Clonal chromosome changes, simple to complex, have been reported in multiple IMTs. In five of these cases, chromosome region 2p23 was visibly involved. In another tumor with abnormal karyotype, FISH analysis detected rearrangement of ALK. Originally identified as a consistent genetic change associated with t(2;5)(p23;q35) in anaplastic large cell lymphoma, rearrangements in the ALK gene have been implicated in the pathogenecity of tumors of diverse histology such as non-small cell lung cancer, neuroblastoma, tumors of the bladder, tumors of the head and neck region, and IMT. Chromosome rearrangements involving 2p23 with different other partners or pericentric inversion in 2 (p23q25) are frequent genetic alterations of ALK, both in lymphoid and non-lymphoid tumors.
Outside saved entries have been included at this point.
Lemma returned_step cancelled l s s' :
  lstep cancelled l s = Some s' -> has_returned s = true -> False.
Proof. unfold lstep, has_returned. by destruct (li_pc s). Qed.

Lemma https_step_lstep cancelled l s s' :
  https_step cancelled l s = Some s' -> exists l', lstep cancelled l' s = Some s'.
Proof. destruct l; simpl; eauto. Qed.

Lemma ctl_step_cancel l c c' :
  l <> Shutdown -> cstep addr l c = Some c' ->
  cs_cancel c' = cs_cancel c /\ (tasks_done c = true -> False).
Proof.
  intros Hl Hstep. destruct l as [l|l|]; [| |done].
  all: split; [step_cases Hstep; done|].
  all: unfold tasks_done; simpl in Hstep; intros Hd.
  - unfold mstep in Hstep. by destruct (mg_pc (cs_mgr c)).
  - unfold wstep in Hstep. by destruct (mg_pc (cs_mgr c)), (cs_watcher c).
Qed.

Lemma main_inv_start : main_inv main_start.
Proof.
  split; simpl; try done; try apply tasks_wf_new. by rewrite is_cancelled_new.
Qed.

Lemma main_inv_ctl l c' s :
  l <> Shutdown -> main_inv s -> cstep addr l (ma_ctl s) = Some c' ->
  main_inv (mk_main (ma_pc s) (ma_shutdown s) (ma_http s) (ma_https s) c').
Proof.
  intros Hl [] Hstep. destruct (ctl_step_cancel l _ _ Hl Hstep) as [Hc Hd].
  split; simpl; try done; [by rewrite Hc|]. intros Hx. by destruct Hd; auto.
Qed.

Lemma main_inv_task s s' : main_inv s -> main_task addr s = Some s' -> main_inv s'.
Proof.
  intros [] Hstep. unfold main_task in Hstep.
  destruct (ma_pc s) eqn:Epc; simpl in Hstep; try done; case_match; simplify_eq/=;
    split; simpl; auto; try done.
Qed.

Lemma main_inv_step l s s' : main_inv s -> main_step addr l s = Some s' -> main_inv s'.
Proof.
  intros Hinv. destruct l as [|l|l|l|l|]; simpl.
  - intros [= <-]. destruct Hinv. split; try done. intros _. apply is_cancelled_cancel.
  - destruct (lstep _ l (ma_http s)) as [x|] eqn:E; [|done]. intros [= <-].
    destruct Hinv as [Hw1 Hw2 Hj1 Hj2 ???]. split; simpl; try done.
    + exact (tasks_wf_step _ _ _ _ Hw1 E).
    + intros Hj. destruct (returned_step _ _ _ _ E). auto.
  - destruct (https_step _ l (ma_https s)) as [x|] eqn:E; [|done]. intros [= <-].
    apply https_step_lstep in E as [l' E].
    destruct Hinv as [Hw1 Hw2 Hj1 Hj2 ???]. split; simpl; try done.
    + exact (tasks_wf_step _ _ _ _ Hw2 E).
    + intros Hj. destruct (returned_step _ _ _ _ E). auto.
  - destruct (mstep addr l (ma_ctl s)) as [c|] eqn:E; [|done]. intros [= <-].
    by apply (main_inv_ctl (Mgr l)).
  - destruct (wstep l (ma_ctl s)) as [c|] eqn:E; [|done]. intros [= <-].
    by apply (main_inv_ctl (Wat l)).
  - by apply main_inv_task.
Qed.

Lemma returned_empty x : tasks_wf x -> has_returned x = true -> li_tasks x = ∅.
Proof.
  intros (_ & _ & _ & Hr) Hx. unfold has_returned in Hx. destruct (li_pc x) eqn:E; try done.
  by eapply Hr.
Qed.


(** Steps of the configuration watcher are steps of the process. *)
Lemma main_lift ls s c :
  Forall (fun l => l <> Shutdown) ls -> reachable main_init (main_rel addr) s ->
  run addr ls (ma_ctl s) = Some c ->
  reachable main_init (main_rel addr)
    (mk_main (ma_pc s) (ma_shutdown s) (ma_http s) (ma_https s) c).
Proof.
  intros Hls. revert s. induction Hls as [|l ls Hl Hls IH]; intros s Hs; simpl.
  { intros [= <-]. by destruct s. }
  destruct (cstep addr l (ma_ctl s)) as [c1|] eqn:E; [|done]. intros Hrun.
  apply (IH (mk_main (ma_pc s) (ma_shutdown s) (ma_http s) (ma_https s) c1)); [|done].
  eapply reachable_step; [exact Hs|].
  destruct l as [l|l|]; [exists (MgrL l)|exists (WatL l)|done]; simpl in *; by rewrite E.
Qed.

(** A listener that cannot bind its port goes unnoticed: the process can be
    up, waiting for a shutdown request and reporting ready, while its HTTP
    listener has returned with an error. *)
Theorem bind_failure_unnoticed (uri : Uri) (host : rstr) :
  uri_from_str addr = Some uri ->
  uri_host uri = Some host ->
  exists s, reachable main_init (main_rel addr) s /\
    ma_pc s = Waiting /\ is_cancelled (ma_shutdown s) = false /\
    li_pc (ma_http s) = LReturned false /\ is_ready (ma_ctl s) = true.
Proof.
  intros Hu Hh. eexists. split.
  - eapply (main_lift (schedule_load ++ schedule_open)
      (mk_main Waiting token_new (mk_listener (LReturned false) ∅ 0) listener_new start)).
    + repeat constructor; done.
    + eapply reachable_step; [by apply reachable_init|]. exists (HttpL BindErr). done.
    + cbn [ma_ctl]. rewrite run_app, run_load. by eapply run_open.
  - split_and!; [done| |done..]. apply is_cancelled_new.
Qed.

End shutdown.

(** ** The scheme a backend sees *)

Lemma sends_headers {HT : Http} client tmo (up : Request Incoming) m e :
  e ∈ sends client tmo (map_body BodyIncoming up) (capture up) m ->
  exists k t r, e = EvUpstream k t r /\ rq_headers r = rq_headers up.
Proof.
  unfold sends. intros (i & -> & _)%list_elem_of_fmap. eexists _, _, _. split; [done|]. by destruct i.
Qed.


(** ** Witnesses *)

Module ServeDemo.
#[local] Existing Instance simple_http.
#[local] Existing Instance CertDemo.tls.
#[local] Existing Instance WatchDemo.tokio.

Definition env (name : rstr) : option rstr :=
  if decide (name = str "HTTP_PORT") then Some (str "9090") else None.

Definition probe : Request Incoming :=
  mk_request (str "GET") (mk_parts None None (Some (str "/readyz"))) HTTP_11 [] [] None.

(** A schedule of the whole process. *)
Fixpoint main_run (ls : list main_label) (s : Main) : option Main :=
  match ls with
  | [] => Some s
  | l :: ls' => match main_step WatchDemo.addr l s with Some s' => main_run ls' s' | None => None end
  end.

Lemma main_run_reachable ls s s' :
  reachable main_init (main_rel WatchDemo.addr) s -> main_run ls s = Some s' ->
  reachable main_init (main_rel WatchDemo.addr) s'.
Proof.
  revert s. induction ls as [|l ls IH]; intros s Hs; simpl; [by intros [= <-]|].
  destruct (main_step _ l s) as [s1|] eqn:E; [|done]. apply IH.
  eapply reachable_step; [exact Hs|by exists l].
Qed.

(** Serve one connection, then shut down completely. *)
Definition lifecycle : list main_label :=
  [HttpL BindOk; HttpsL (Plain BindOk); HttpL Accept; CtrlC; MainL; HttpL Stop; HttpsL (Plain Stop);
   HttpL (TaskEnd 0); HttpL (JoinNext 0); HttpL JoinNone; HttpsL (Plain JoinNone); MainL; MainL;
   MgrL LTau; WatL WCancelled; MainL].
Definition final : Main := default main_start (main_run lifecycle main_start).

Lemma final_reachable : reachable main_init (main_rel WatchDemo.addr) final.
Proof.
  apply (main_run_reachable lifecycle main_start); [by apply reachable_init|]. vm_compute. reflexivity.
Qed.
End ServeDemo.

Lemma thread_count_spec_witness :
  thread_count ServeDemo.env 4 = 4%N /\ match ServeDemo.env (str "COUNT_THREADS") with None => True | _ => False end.
Proof. split; [|vm_compute; exact I]. apply (thread_count_spec ServeDemo.env 4). reflexivity. Defined.

(** Zero threads. *)
Lemma boot_outcome_witness :
  exists s, s = str "0" /\ boot (fun _ => Some (str "0")) 4 false true = BootPanic /\ parse_usize s = Some 0%N.
Proof.
  pose proof (boot_outcome (fun _ => Some (str "0")) 4 ltac:(done)) as H.
  assert (boot (fun _ => Some (str "0")) 4 false true = BootPanic) as E by (vm_compute; reflexivity).
  rewrite E in H. destruct H as (s & Hs & Hp). injection Hs as <-.
  exists (str "0"). split; [reflexivity|]. split; [exact E|exact Hp].
Defined.

Lemma settings_ports_witness :
  exists st, settings ServeDemo.env 4 = Some st /\ (st_http_port st < 65536)%N /\
    st_http_port st = 9090%N.
Proof.
  eexists. split; [vm_compute; reflexivity|]. split; [|reflexivity].
  eapply (settings_ports ServeDemo.env 4). vm_compute. reflexivity.
Defined.

Lemma admin_endpoint_witness :
  rs_status (echo ServeDemo.probe (is_ready WatchDemo.ctl)) = 200%Z.
Proof.
  destruct (@admin_endpoint simple_http CertDemo.tls WatchDemo.tokio WatchDemo.addr WatchDemo.schedule
    WatchDemo.ctl ServeDemo.probe WatchDemo.schedule_runs) as [Hready _].
  destruct Hready as [Hs _]; [split; vm_compute; reflexivity|]. exact Hs.
Defined.

Lemma listener_tasks_witness :
  exists s, listener_run (fun _ => false) [BindOk; Accept; TaskEnd 0; Accept] listener_new = Some s /\
    size (li_tasks s) = 2.
Proof.
  eexists. split; [vm_compute; reflexivity|].
  eapply (listener_tasks (fun _ => false) [BindOk; Accept; TaskEnd 0; Accept]); vm_compute; reflexivity.
Defined.


Lemma bind_failure_unnoticed_witness :
  exists s, reachable main_init (@main_rel simple_http CertDemo.tls WatchDemo.tokio WatchDemo.addr) s /\
    ma_pc s = Waiting /\ li_pc (ma_http s) = LReturned false /\ is_ready (ma_ctl s) = true.
Proof.
  destruct (@bind_failure_unnoticed simple_http CertDemo.tls WatchDemo.tokio WatchDemo.tokio_laws
    WatchDemo.addr (mk_parts (Some (str "http")) (Some (str "127.0.0.1:18000")) (Some (str "/")))
    (str "127.0.0.1")) as (s & Hs & Hpc & _ & Hl & Hr).
  - vm_compute. reflexivity.
  - vm_compute. reflexivity.
  - exists s. split; [exact Hs|]. split; [exact Hpc|]. split; [exact Hl|exact Hr].
Defined.

(* ===== verification/GoFmt.v ===== *)
(** What [fmt.Sprintf] prints for the values the control plane hashes: slices of
    structs with the verbs %v and %+v. Strings are printed as they are, nested
    pointers as addresses, times by their [String] method. *)

From stdpp Require Import base list strings.
From Stdlib Require Import NArith ZArith Lia.
From S2P Require Import Prelude RustStr GoLib Model.

Module fmt.

(** [ ... ] with the elements separated by spaces. *)
Definition slice {A} (print : A -> rstr) (l : list A) : rstr :=
  str "[" ++ join 32 (print <$> l) ++ str "]".

Definition string_ (s : rstr) : rstr := s.
Definition int (z : Z) : rstr := Str.display_Z z.
Definition byte_ (b : N) : rstr := Str.decimal b.

(** A pointer inside a struct. *)
Definition pointer {A} (p : option (ptr A)) : rstr :=
  match p with
  | None => str "<nil>"
  | Some p => str "0x" ++ Str.hex_go (S (N.size_nat (addr p))) (addr p) []
  end.

(** A decimal number padded with zeros to at least [width] digits. *)
Definition zero_padded (width : nat) (n : Z) : rstr :=
  let s := Str.decimal (Z.to_N n) in repeat 48%N (width - length s) ++ s.

(** [time.Time.String] of a UTC time with whole seconds, from its Unix time: the
    date of the proleptic Gregorian calendar, with years starting in March. *)
Definition time_ (unix : Z) : rstr :=
  (let days := unix / 86400 in
   let secs := unix mod 86400 in
   let z := days + 719468 in
   let era := z / 146097 in
   let doe := z mod 146097 in
   let yoe := (doe - doe / 1460 + doe / 36524 - doe / 146096) / 365 in
   let doy := doe - (365 * yoe + yoe / 4 - yoe / 100) in
   let mp := (5 * doy + 2) / 153 in
   let day := doy - (153 * mp + 2) / 5 + 1 in
   let month := if mp <? 10 then mp + 3 else mp - 9 in
   let year := yoe + era * 400 + (if month <=? 2 then 1 else 0) in
   zero_padded 4 year ++ str "-" ++ zero_padded 2 month ++ str "-" ++ zero_padded 2 day
   ++ str " " ++ zero_padded 2 (secs / 3600) ++ str ":" ++ zero_padded 2 (secs / 60 mod 60)
   ++ str ":" ++ zero_padded 2 (secs mod 60) ++ str " +0000 UTC")%Z.

(** The verb %+v: structs with their field names. *)
Definition Route (r : model.Route) : rstr :=
  str "{Host:" ++ string_ (model.Route_Host r) ++ str " Path:" ++ string_ (model.Route_Path r)
  ++ str " PathType:" ++ pointer (model.Route_PathType r)
  ++ str " Cluster:" ++ string_ (model.Route_Cluster r)
  ++ str " Priority:" ++ int (model.Route_Priority r) ++ str "}".

Definition Endpoint (e : model.Endpoint) : rstr :=
  str "{Address:" ++ string_ (model.EP_Address e) ++ str " Port:" ++ int (model.EP_Port e)
  ++ str " Weight:" ++ int (model.EP_Weight e) ++ str " Zone:" ++ string_ (model.EP_Zone e)
  ++ str " Region:" ++ string_ (model.EP_Region e) ++ str "}".

Definition RewriteHeaders (h : model.RewriteHeaders) : rstr :=
  str "{Name:" ++ string_ (model.RW_Name h) ++ str " Mode:" ++ string_ (model.RW_Mode h)
  ++ str " Value:" ++ string_ (model.RW_Value h) ++ str "}".

Definition Cluster (c : model.Cluster) : rstr :=
  str "{Name:" ++ string_ (model.Cluster_Name c)
  ++ str " LBPolicy:" ++ string_ (model.Cluster_LBPolicy c)
  ++ str " Endpoints:" ++ slice Endpoint (model.Cluster_Endpoints c)
  ++ str " TimeoutMs:" ++ int (model.Cluster_TimeoutMs c)
  ++ str " Retries:" ++ int (model.Cluster_Retries c)
  ++ str " BackendProtocol:" ++ string_ (model.Cluster_BackendProtocol c)
  ++ str " LBAlgorithm:" ++ string_ (model.Cluster_LBAlgorithm c)
  ++ str " RewriteHeaders:" ++ slice RewriteHeaders (model.Cluster_RewriteHeaders c)
  ++ str " Auth:" ++ pointer (model.Cluster_Auth c) ++ str "}".

(** The verb %v: structs without field names. *)
Definition TLSSecret (t : model.TLSSecret) : rstr :=
  str "{" ++ string_ (model.TLS_Name t) ++ str " " ++ slice string_ (model.TLS_Sni t)
  ++ str " " ++ slice byte_ (model.TLS_CertPem t) ++ str " " ++ slice byte_ (model.TLS_KeyPem t)
  ++ str " " ++ time_ (model.TLS_NotAfterUnix t) ++ str " " ++ string_ (model.TLS_Version t)
  ++ str "}".

End fmt.

(** The calendar on three dates: the epoch, a leap day, and Go's zero time. *)
Example time_epoch : fmt.time_ 0 = str "1970-01-01 00:00:00 +0000 UTC".
Proof. vm_compute. reflexivity. Qed.
Example time_leap_day : fmt.time_ 951868799 = str "2000-02-29 23:59:59 +0000 UTC".
Proof. vm_compute. reflexivity. Qed.
Example time_zero : fmt.time_ (-62135596800) = str "0001-01-01 00:00:00 +0000 UTC".
Proof. vm_compute. reflexivity. Qed.

(** The text does not determine the value: a header rewrite whose value spells the
    rest of a list prints like that list. *)
Lemma rewrites_ambiguous (name mode value name' mode' value' : rstr) :
  fmt.slice fmt.RewriteHeaders
    [{| model.RW_Name := name; model.RW_Mode := mode;
        model.RW_Value := value ++ str "} {Name:" ++ name' ++ str " Mode:" ++ mode' ++ str " Value:" ++ value' |}]
  = fmt.slice fmt.RewriteHeaders
    [{| model.RW_Name := name; model.RW_Mode := mode; model.RW_Value := value |};
     {| model.RW_Name := name'; model.RW_Mode := mode'; model.RW_Value := value' |}].
Proof.
  assert (forall s t, join 32 [s; t] = s ++ [32%N] ++ t) as Hj by done.
  unfold fmt.slice, fmt.RewriteHeaders, fmt.string_. cbn [fmap list_fmap model.RW_Name model.RW_Mode model.RW_Value].
  rewrite Hj. change (str "} {Name:") with (str "}" ++ [32%N] ++ str "{Name:").
  cbn [join]. by rewrite <-!app_assoc.
Qed.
Other types of genomic alterations such as intrachromosomal deletion, gene truncation, and copy number changes have also been identified as other mechanisms leading to deregulated ALK expression. There is a report of a case in a post-transplant patient that showed loss of the 5' ALK and translocation of the 3' ALK in an Epstein-Barr virus associated myogenic liver tumor with a complex karyotype that had del(2)(p23),der(3)t(2;3)(p23;q29),der(21)t(Y;21)(q12;p13). However, cryptic deletion and intrachromosomal-insertional translocation have not been reported previously. In this tumor ALK is inserted at 2q35 region. Previously, two cases of ALCL with inv(2)(p23q25) and one case of urinary bladder IMT with complex karyotype involving chromosome 2 and a rearrangement of the ALK gene were reported. In these tumors the rearranged ALK fused with ATIC at 2q35. Therefore, it is conceivable that the rearranged ALK in the present case may have fused with ATIC. The presence of ALK gene abnormalities in tumors of diverse origin suggests that these tumors may respond to ALK inhibitors, a concept strongly in synchrony with the current strategies to treat tumors based on pathogenetic molecular signature rather than histologic signature.